Iperafflusso all’Ospedale di Cona, non ci sono più posti letto liberi

Iperafflusso all’Ospedale di Cona, non ci sono più posti letto liberi

Iperafflusso all’Ospedale di Cona, non ci sono più posti letto liberi
L’Aou di Cona ha una capacità di 658 posti letto ordinari, 22 in Day Hospital e 30 in  Day Surgery. L’aumento degli accessi al Ps (nel 2018 circa 4mila in più rispetto al 2017), la complessità di diversi casi trattati e le difficoltà di dimissione legate alle recenti festività, hanno creato la situazione di saturazione dei posti letto. La Direzione Generale dispone posti letto aggiuntivi ma la mancanza di medici consente di utilizzarne solo 7.

In questi giorni l’Ospedale di Cona si trova a vivere una situazione di grande pressione di ricovero, dovuta ad una condizione di iperafflusso. Data la complessità di diversi casi trattati in pronto soccorso, unitamente alle difficoltà di dimissione legate alle recenti festività, il numero di ricoveri è nettamente superiore alle dimissioni, creando una situazione di saturazione dei posti letto.

A fare il punto è una nota dell’Aou di Ferrara in cui si spiega che, ad esempio, solo da PS Generale, il 24 dicembre scorso si sono registrati 36 ricoveri, il 25 dicembre 40, il 26 dicembre 41 e il 4 gennaio 40; la media del 2018 era di circa 32 ricoveri giornalieri.

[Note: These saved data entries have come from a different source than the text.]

Inductive val : Type :=
| VUndef
| VNull
| VBool (b : bool)
| VNum (n : number)
| VStr (s : jstr)
| VArr (items : list val)
| VObj (props : list (jstr * val)).

Definition truthy (v : val) : bool :=
  match v with
  | VUndef | VNull => false
  | VBool b => b
  | VNum NaN => false
  | VNum (Fin z _) => negb (Z.eqb z 0)
  | VStr s => negb (isEmpty s)
  | VArr _ | VObj _ => true
  end.

Definition nullish (v : val) : bool :=
  match v with VUndef | VNull => true | _ => false end.

(** [v === 0] *)
Definition isZero (v : val) : bool :=
  match v with VNum (Fin z _) => Z.eqb z 0 | _ => false end.

(** [v === "s"] *)
Definition isStr (s : jstr) (v : val) : bool :=
  match v with VStr t => jstr_eqb s t | _ => false end.

Fixpoint assoc (k : jstr) (props : list (jstr * val)) : option val :=
  match props with
  | [] => None
  | (k', v) :: rest => if jstr_eqb k k' then Some v else assoc k rest
  end.

(** An exception value, kept as what [toString()] gives for it. *)
Inductive exn : Type := Thrown (text : jstr).

Definition exn_toString (e : exn) : jstr := match e with Thrown t => t end.

(** [new Error(msg)] *)
Definition Error (msg : jstr) : exn := Thrown (lit "Error: " ++ msg).
Definition TypeError (msg : string) : exn := Thrown (lit "TypeError: " ++ lit msg).

(** [v.k] for a property name that no prototype defines: a [TypeError] on
    [undefined] and [null], the own property of an object, [undefined]
    elsewhere. *)
Definition prop (v : val) (k : jstr) : val :=
  match v with
  | VObj props => match assoc k props with Some x => x | None => VUndef end
  | _ => VUndef
  end.

Definition getProp (v : val) (k : jstr) : exn + val :=
  if nullish v then inl (TypeError "Cannot read properties of undefined")
  else inr (prop v k).

(** [v?.k] *)
Definition optProp (v : val) (k : jstr) : val :=
  if nullish v then VUndef else prop v k.

(** [v[i]] on a value that is not [undefined] or [null] *)
Definition elemAt (i : nat) (v : val) : val :=
  match v with
  | VArr items => nth i items VUndef
  | VStr s => match nth_error s i with Some c => VStr [c] | None => VUndef end
  | VObj props =>
      match assoc (lit (NilEmpty.string_of_uint (Nat.to_uint i))) props with
      | Some x => x
      | None => VUndef
      end
  | _ => VUndef
  end.

Definition first (v : val) : val := elemAt 0 v.

(** [v[i]] *)
Definition getElem (i : nat) (v : val) : exn + val :=
  if nullish v then inl (TypeError "Cannot read properties of undefined")
  else inr (elemAt i v).

Definition getFirst (v : val) : exn + val := getElem 0 v.

(** ["k" in v] *)
Definition hasProp (k : jstr) (v : val) : exn + bool :=
  match v with
  | VObj props => inr (match assoc k props with Some _ => true | None => false end)
  | VArr _ => inr false
  | _ => inl (TypeError "Cannot use 'in' operator")
  end.

(** [v[k] = x] in strict mode, for a key that is neither an index nor
    [length]; a named property set on an array is not an element and is kept
    out of the model. *)
Fixpoint setAssoc (k : jstr) (x : val) (props : list (jstr * val))
  : list (jstr * val) :=
  match props with
  | [] => [(k, x)]
  | (k', v) :: rest =>
      if jstr_eqb k k' then (k, x) :: rest else (k', v) :: setAssoc k x rest
  end.

Definition setProp (v : val) (k : jstr) (x : val) : exn + val :=
  match v with
  | VObj props => inr (VObj (setAssoc k x props))
  | VArr items => inr (VArr items)
  | VUndef | VNull => inl (TypeError "Cannot set properties of undefined")
  | _ => inl (TypeError "Cannot create property")
  end.

(** ** Dates *)

Inductive jsdate : Type :=
| InvalidDate
| Date (fullYear month date : Z).

Definition getFullYear (d : jsdate) : number :=
  match d with InvalidDate => NaN | Date y _ _ => int y end.
Definition getMonth (d : jsdate) : number :=
  match d with InvalidDate => NaN | Date _ m _ => int m end.
Definition getDate (d : jsdate) : number :=
  match d with InvalidDate => NaN | Date _ _ d => int d end.

(** [n + 1] *)
Definition succNum (n : number) : number :=
  match n with
  | NaN => NaN
  | Fin z d => Fin (z + Z.pos d) d
  end.

(** ** The DOM, as far as the URL adapter reads it *)

Record Element : Type := {
  attributes : list (jstr * jstr);
  textContent : jstr
}.

Fixpoint getAttribute (attrs : list (jstr * jstr)) (name : jstr) : option jstr :=
  match attrs with
  | [] => None
  | (k, v) :: rest => if jstr_eqb name k then Some v else getAttribute rest name
  end.

Record Document : Type := {
  querySelector : jstr -> option Element;
  querySelectorAll : jstr -> list Element
}.

(** ** The environment

    Everything the program obtains from outside itself.  [Response] holds the
    status of a [fetch] response and what [text()] and [json()] settle to. *)

Record Response : Type := {
  status : Z;
  text : exn + jstr;
  json : exn + val
}.

Record Env : Type := {
  (** [fetch(url)]: rejects or resolves *)
  fetch : jstr -> exn + Response;
  (** byte [i] of the [k]-th [crypto.randomBytes(16)] *)
  randomByte : nat -> nat -> N;
  (** [new Date()] *)
  now : jsdate;
  (** [new Date(v)] *)
  newDate : val -> jsdate;
  (** [new JSDOM(text).window.document] *)
  JSDOM : jstr -> exn + Document;
  (** synchronous [XMLHttpRequest] GET: [responseText] *)
  xhrGet : jstr -> exn + jstr;
  (** the CSL engine: engine construction, [setOutputFormat],
      [updateItems] and [makeBibliography()], from the style file, the locale
      file, the output format, the item ids and the items *)
  citeproc : jstr -> jstr -> jstr -> list val -> list val -> exn + val;
  (** [JSON.parse], [JSON.stringify(v)], [JSON.stringify(v, null, 2)],
      [JSON.stringify(response)] *)
  JSON_parse : jstr -> exn + val;
  JSON_stringify : val -> jstr;
  JSON_stringify2 : val -> jstr;
  Response_stringify : Response -> jstr;
  (** string conversion of a value that is not a string *)
  toStringOther : val -> jstr;
  (** failures of [fs.mkdirSync], [fs.readFileSync], [fs.writeFileSync] *)
  mkdirFault : option exn;
  readFault : option exn;
  writeFault : option exn
}.

(** [`${v}`] *)
Definition ToString (env : Env) (v : val) : jstr :=
  match v with
  | VStr s => s
  | _ => toStringOther env v
  end.

(** ** Program state and the effect monad

    [cslJson] is the record store of the parser instance in use; the other
    fields are the process: how many times random bytes were drawn, the two
    output streams, the configuration directory and file, and the
    module-level [cachedConfig]. *)

Record State : Type := {
  cslJson : list val;
  rndCalls : nat;
  stdout : list jstr;
  stderr : list jstr;
  configDir : bool;
  configFile : option jstr;
  cachedConfig : val
}.

Definition with_cslJson (s : State) (l : list val) : State :=
  {| cslJson := l; rndCalls := rndCalls s; stdout := stdout s;
     stderr := stderr s; configDir := configDir s;
     configFile := configFile s; cachedConfig := cachedConfig s |}.

Definition with_rndCalls (s : State) (n : nat) : State :=
  {| cslJson := cslJson s; rndCalls := n; stdout := stdout s;
     stderr := stderr s; configDir := configDir s;
     configFile := configFile s; cachedConfig := cachedConfig s |}.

Nel corso del 2018 si è verificato un notevole incremento dell’accesso di pazienti nel Pronto Soccorso (circa 4mila accessi in più rispetto al 2017). Anche il numero di accessi al PS di persone con età superiore ai 65 anni è in crescita, rispecchiando la composizione demografica della popolazione e, nello specifico, l’elevato indice di vecchiaia che contraddistingue la cittadinanza ferrarese. In forte crescita anche il numero di ricoveri (produzione ospedaliera) sia di tipo medico che di tipo chirurgico.

“Questo incremento di accessi e ricoveri, costante nel corso dell’anno, unito al fisiologico aumento di questa stagione, ha causato una saturazione della capacità di accoglienza dell’AOU”, spiega la nota.

Alle azioni previste per contrastare l’iperafflusso già messe in atto l’anno precedente, la Direzione Generale ha recentemente aggiunto la ricollocazione dell’Unità Operativa di Chirurgia d’Urgenza (dall’1B1 al 3B0), permettendo di guadagnare altri 7 posti letto nei nuovi locali (al 3B0) e di liberarne contestualmente 17 negli spazi all’1B1. L’azienda ha previsto la possibilità di espandere ulteriormente lo spazio di ricovero, fin dall’inizio dell’anno, e ha realizzato le ristrutturazioni necessarie.

Tuttavia per rendere operativi questi posti letto è necessaria la disponibilità di personale infermieristico (già acquisito in previsione delle necessità), e dalla disponibilità di personale clinico (medici) la cui reperibilità è meno immediata. “La difficoltà di reperire personale medico aggiuntivo rende possibile, ad oggi, utilizzare esclusivamente i 7 posti letto aggiuntivi nel blocco 3B0. Questi letti saranno utilizzati per la prima volta oggi, lunedì 7 gennaio, per rispondere alle richieste di ricovero non assorbibili con i posti letto ordinari”, spiega la nota.
 
Per quanto riguarda le azioni già in essere, si tratta di:

–      monitoraggio dell’andamento dei ricoveri e del sovraffollamento in Pronto Soccorso;
–      ampliamento della capacità ricettiva nei blocchi di ricovero dei dipartimenti medici;
–      sfruttamento delle eventuali disponibilità nei posti letto chirurgici senza rimandare gli interventi programmati;
–      intensificazione delle comunicazioni con l’azienda Unità Sanitaria Locale per la gestione della pressione di ricovero.

L’AOU di Cona ha una capacità di 658 posti letto ordinari, 22 in regime di Day Hospital e 30 in regime di Day Surgery.